What you are asked to do:
When you find the line with "t) r') = Ok h' ->" among the records below, reproduce it and each line after it exactly, ending with the line with "intros Hsep Hr Hr' Hn Hn' Hh Hh'.".

────────────────

Lemma meta_eq_df_empty (df1 df2 : DataFrame) :
  Forall2 meta_eq df1 df2 -> df_empty df1 = df_empty df2.
Proof.
  intros H. unfold df_empty.
  rewrite (columns_of_keys df1 df2) by by apply Forall2_meta_eq_keys.
  f_equal. destruct H; [done|]. by rewrite !bool_decide_eq_false_2.
Qed.

Lemma Forall2_select {P : Series -> Series -> Prop} mask (df1 df2 : DataFrame) :
  Forall2 P df1 df2 -> Forall2 P (select mask df1) (select mask df2).
Proof.
  intros H. revert mask. induction H as [|r1 r2 df1 df2 Hr H IH]; intros [|b mask]; simpl;
    try constructor.
  destruct b; [constructor|]; auto.
Qed.

Lemma Forall2_map_strip (df1 df2 : DataFrame) :
  Forall2 meta_eq df1 df2 -> map strip_metadata df1 = map strip_metadata df2.
Proof. induction 1; simpl; [done|]. f_equal; [by apply meta_eq_strip|done]. Qed.

(** Keys that stand for each other in two runs: one is equal to another of
    its run exactly when their counterparts are. *)
Lemma duplicated_from_related (R : option pyvalue -> option pyvalue -> Prop) seen1 seen2 ks1 ks2 :
  (forall a b a' b', R a b -> R a' b' -> (a = a' <-> b = b')) ->
  Forall2 R seen1 seen2 -> Forall2 R ks1 ks2 ->
  duplicated_from seen1 ks1 = duplicated_from seen2 ks2.
Proof.
  intros HR Hs Hk. revert seen1 seen2 Hs.
  induction Hk as [|k1 k2 ks1 ks2 Hk Hks IH]; intros seen1 seen2 Hs; simpl; [done|].
  f_equal; [|apply IH; by constructor].
  apply bool_decide_ext. split.
  - intros (i & Hi)%list_elem_of_lookup_1.
    destruct (Forall2_lookup_l _ _ _ _ _ Hs Hi) as (b & Hb & Hab).
    assert (b = k2) as <- by by apply (HR _ _ _ _ Hab Hk).
    by eapply list_elem_of_lookup_2.
  - intros (i & Hi)%list_elem_of_lookup_1.
    destruct (Forall2_lookup_r _ _ _ _ _ Hs Hi) as (a & Ha & Hab).
    assert (a = k1) as <- by by apply (HR _ _ _ _ Hab Hk).
    by eapply list_elem_of_lookup_2.
Qed.

Lemma not_metadata_reason : "reason" ∉ metadata_columns.
Proof.
  unfold metadata_columns.
  intros [?|[?|?%elem_of_nil]%elem_of_cons]%elem_of_cons; done.
Qed.

Lemma assoc_elem_of {A} k (d : list (string * A)) a :
  assoc k d = Some a -> (k, a) ∈ d.
Proof.
  induction d as [|[k' a'] d IH]; simpl; [done|].
  destruct (String.eqb_spec k k') as [->|N]; [intros [= ->]; left|right; auto].
Qed.

Lemma schema_no_metadata table_type c :
  c ∈ metadata_columns -> assoc c (get_table_schema table_type) = None.
Proof.
  intros Hc.
  assert (Forall (fun ts => assoc c ts.2 = None) schemas) as Hall.
  { unfold metadata_columns in Hc.
    apply elem_of_cons in Hc as [->|Hc]; [by repeat constructor|].
    apply elem_of_cons in Hc as [->|Hc]; [by repeat constructor|].
    by apply elem_of_nil in Hc. }
  destruct table_type as [t|]; [|done]. unfold get_table_schema.
  destruct (assoc t schemas) as [s|] eqn:Es; [|done].
  apply assoc_elem_of in Es. rewrite Forall_forall in Hall.
  exact (Hall _ Es).
Qed.

Lemma dict_get_not_key c (r : Series) : c ∉ keys r -> dict_get c r = None.
Proof.
  induction r as [|[k v] r IH]; simpl; [done|].
  intros [N Hc]%not_elem_of_cons. destruct (String.eqb_spec c k); [done|auto].
Qed.

Lemma dict_set_perm k v (r : Series) :
  NoDup (keys r) -> dict_set k v r ≡ₚ (k, v) :: filter (fun x => x.1 <> k) r.
Proof.
  induction r as [|[k' v'] r IH]; simpl; [done|].
  intros [Hk Hn]%NoDup_cons. rewrite filter_cons. simpl.
  destruct (String.eqb_spec k k') as [->|N].
  - rewrite decide_False by (intros H; by apply H).
    apply Permutation_skip. clear IH Hn. 
    induction r as [|[k v0] r IH]; [done|]. rewrite filter_cons. simpl in *.
    apply not_elem_of_cons in Hk as [N Hk].
    rewrite decide_True by done. f_equal. by rewrite <-IH.
  - rewrite decide_True by done. rewrite (IH Hn). apply Permutation_swap.
Qed.

Section ValidationRelated.
Context {rt : PyRuntime}.

Lemma standardize_items_related schema items1 items2 inv acc1 acc2 :
  (forall c, c ∈ metadata_columns -> assoc c schema = None) ->
  meta_eq items1 items2 -> meta_eq acc1 acc2 ->
  res_rel (fun o1 o2 => o1.1 = o2.1 /\ meta_eq o1.2 o2.2)
          (standardize_items schema items1 inv acc1)
          (standardize_items schema items2 inv acc2).
Proof.
  intros HS Hi. revert inv acc1 acc2.
  induction Hi as [|[k1 v1] [k2 v2] i1 i2 [Hk Hv] Hi IH]; intros inv acc1 acc2 Ha;
    simpl in *; [done|].
  subst k2. destruct (assoc k1 schema) as [sc|] eqn:E.
  - assert (k1 ∉ metadata_columns) as Hn.
    { intros Hm. rewrite (HS _ Hm) in E. done. }
    rewrite <-(Hv Hn).
    destruct (standardize_value v1 k1 sc) as [std|e]; simpl; [|done].
    apply IH. by apply meta_eq_dict_set.
  - apply IH. by apply meta_eq_dict_set.
Qed.

Lemma standardize_items_get schema items inv acc inv' acc' c :
  assoc c schema = None -> NoDup (keys items) ->
  standardize_items schema items inv acc = Ok (inv', acc') ->
  dict_get c acc' = match dict_get c items with
                    | Some v => Some v
                    | None => dict_get c acc
                    end.
Proof.
  intros Hc. revert inv acc.
  induction items as [|[col val] items IH]; intros inv acc Hn; simpl.
  { by intros [= _ <-]. }
  apply NoDup_cons in Hn as [Hcol Hn]. simpl in Hcol.
  destruct (String.eqb_spec c col) as [->|N].
  - rewrite Hc. intros H. rewrite (IH _ _ Hn H).
    by rewrite (dict_get_not_key _ _ Hcol), dict_get_set_eq.
  - destruct (assoc col schema) as [sc|].
    + destruct (standardize_value val col sc) as [std|]; simpl; [|done].
      intros H. rewrite (IH _ _ Hn H). by rewrite dict_get_set_ne.
    + intros H. rewrite (IH _ _ Hn H). by rewrite dict_get_set_ne.
Qed.

Lemma validate_rows_related (R : option pyvalue -> option pyvalue -> Prop)
    schema idx rows1 rows2 :
  (forall c, c ∈ metadata_columns -> assoc c schema = None) ->
  Forall2 (fun r1 r2 => meta_eq r1 r2 /\ NoDup (keys r1)
                        /\ R (record_hash_of r1) (record_hash_of r2)) rows1 rows2 ->
  res_rel (fun o1 o2 =>
             Forall2 (fun r1 r2 => meta_eq r1 r2
                                   /\ R (record_hash_of r1) (record_hash_of r2)) o1.1 o2.1
             /\ Forall2 meta_eq o1.2 o2.2)
          (validate_rows schema idx rows1) (validate_rows schema idx rows2).
Proof.
  intros HS H. revert idx.
  induction H as [|r1 r2 rows1 rows2 (Hm & Hn & HR) H IH]; intros idx; simpl.
  { split; constructor. }
  pose proof (standardize_items_related schema r1 r2 [] [] [] HS Hm (meta_eq_refl [])) as Hs.
  destruct (standardize_items schema r1 [] []) as [[inv1 std1]|e1] eqn:E1;
    destruct (standardize_items schema r2 [] []) as [[inv2 std2]|e2] eqn:E2;
    simpl in *; try done.
  destruct Hs as [<- Hstd].
  specialize (IH (S idx)).
  destruct (validate_rows schema (S idx) rows1) as [[c1 d1]|e1];
    destruct (validate_rows schema (S idx) rows2) as [[c2 d2]|e2];
    simpl in *; try done.
  destruct IH as [Hc Hd].
  destruct inv1 as [|i inv1]; simpl.
  - split; [|done]. constructor; [|done]. split; [done|].
    unfold record_hash_of in *.
    rewrite (standardize_items_get _ _ _ _ _ _ "record_hash" (HS _ ltac:(by right; left)) Hn E1).
    assert (NoDup (keys r2)) as Hn2 by by rewrite <-(meta_eq_keys r1 r2).
    rewrite (standardize_items_get _ _ _ _ _ _ "record_hash" (HS _ ltac:(by right; left)) Hn2 E2).
    simpl. 
    assert (forall o : option pyvalue, match o with Some v => Some v | None => None end = o) as Hid
      by by intros [].
    by rewrite !Hid.
  - split; [done|]. constructor; [|done].
    unfold dropped_record. apply meta_eq_dict_update; [apply meta_eq_refl|].
    unfold to_dict. apply meta_eq_dict_update; [apply meta_eq_refl|done].
Qed.

End ValidationRelated.

Lemma dict_get_Some_key c (r : Series) v : dict_get c r = Some v -> c ∈ keys r.
Proof. intros H%dict_get_elem_of. by apply (list_elem_of_fmap_2 fst) in H. Qed.

Lemma strip_related (o1 o2 : option DataFrame) :
  option_Forall2 (Forall2 meta_eq) o1 o2 ->
  map strip_metadata <$> o1 = map strip_metadata <$> o2.
Proof. destruct 1; simpl; [|done]. f_equal. by apply Forall2_map_strip. Qed.

Section Determinism.
Context {rt : PyRuntime}.

Lemma collision_free_separates df now :
  collision_free -> digest_separates df now.
Proof. intros Hcf r r' items items' _ _ _ _. apply Hcf. Qed.

Lemma record_hash_eq_iff df t (r r' : Series) h h' :
  digest_separates df t -> r ∈ df -> r' ∈ df ->
  NoDup (keys r) -> NoDup (keys r') ->
  generate_record_hash (dict_set "upload_timestamp" (VTime t) r) = Ok h ->
  generate_record_hash (dict_set "upload_timestamp" (VTime t) r') = Ok h' ->
  h = h' <-> filter (fun x => x.1 <> "upload_timestamp") r
             ≡ₚ filter (fun x => x.1 <> "upload_timestamp") r'.
Proof.
  intros Hsep Hr Hr' Hn Hn' Hh Hh'.
  destruct (record_hash_total (dict_set "upload_timestamp" (VTime t) r))
    as (items & Es & Hp & _ & Eh); [by apply NoDup_keys_dict_set|].
  destruct (record_hash_total (dict_set "upload_timestamp" (VTime t) r'))
    as (items' & Es' & Hp' & _ & Eh'); [by apply NoDup_keys_dict_set|].
  rewrite Eh in Hh. rewrite Eh' in Hh'. injection Hh as <-. injection Hh' as <-.
  rewrite (dict_set_perm _ _ r Hn) in Hp. rewrite (dict_set_perm _ _ r' Hn') in Hp'.
  split.
  - intros E. apply (Hsep r r' items items' Hr Hr' Es Es') in E.
    subst items'. rewrite Hp in Hp'.
    by apply Permutation_cons_inv in Hp'.
  - intros E.
    assert (py_sorted (dict_set "upload_timestamp" (VTime t) r)
            = py_sorted (dict_set "upload_timestamp" (VTime t) r')) as Eq.
    { apply py_sorted_perm; [by apply NoDup_keys_dict_set|].
      rewrite (dict_set_perm _ _ r Hn), (dict_set_perm _ _ r' Hn'). by rewrite E. }
    rewrite Es, Es' in Eq. by injection Eq as ->.
Qed.

Lemma hash_pair_inj df t1 t2 a b a' b' :
  digest_separates df t1 -> digest_separates df t2 ->
  hash_pair df t1 t2 a b -> hash_pair df t1 t2 a' b' ->
  a = a' <-> b = b'.
Proof.
  intros Hs1 Hs2 (r & h1 & h2 & Hr & Hn & H1 & H2 & -> & ->)
                 (r' & h1' & h2' & Hr' & Hn' & H1' & H2' & -> & ->).
  pose proof (record_hash_eq_iff df t1 r r' h1 h1' Hs1 Hr Hr' Hn Hn' H1 H1') as I1.
  pose proof (record_hash_eq_iff df t2 r r' h2 h2' Hs2 Hr Hr' Hn Hn' H2 H2') as I2.
  split; intros [= E]; do 2 f_equal; [apply I2, I1, E|apply I1, I2, E].
Qed.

────────────────

Answer:
  generate_record_hash (dict_set "upload_timestamp" (VTime t) r') = Ok h' ->
  h = h' <-> filter (fun x => x.1 <> "upload_timestamp") r
             ≡ₚ filter (fun x => x.1 <> "upload_timestamp") r'.
Proof.
  intros Hsep Hr Hr' Hn Hn' Hh Hh'.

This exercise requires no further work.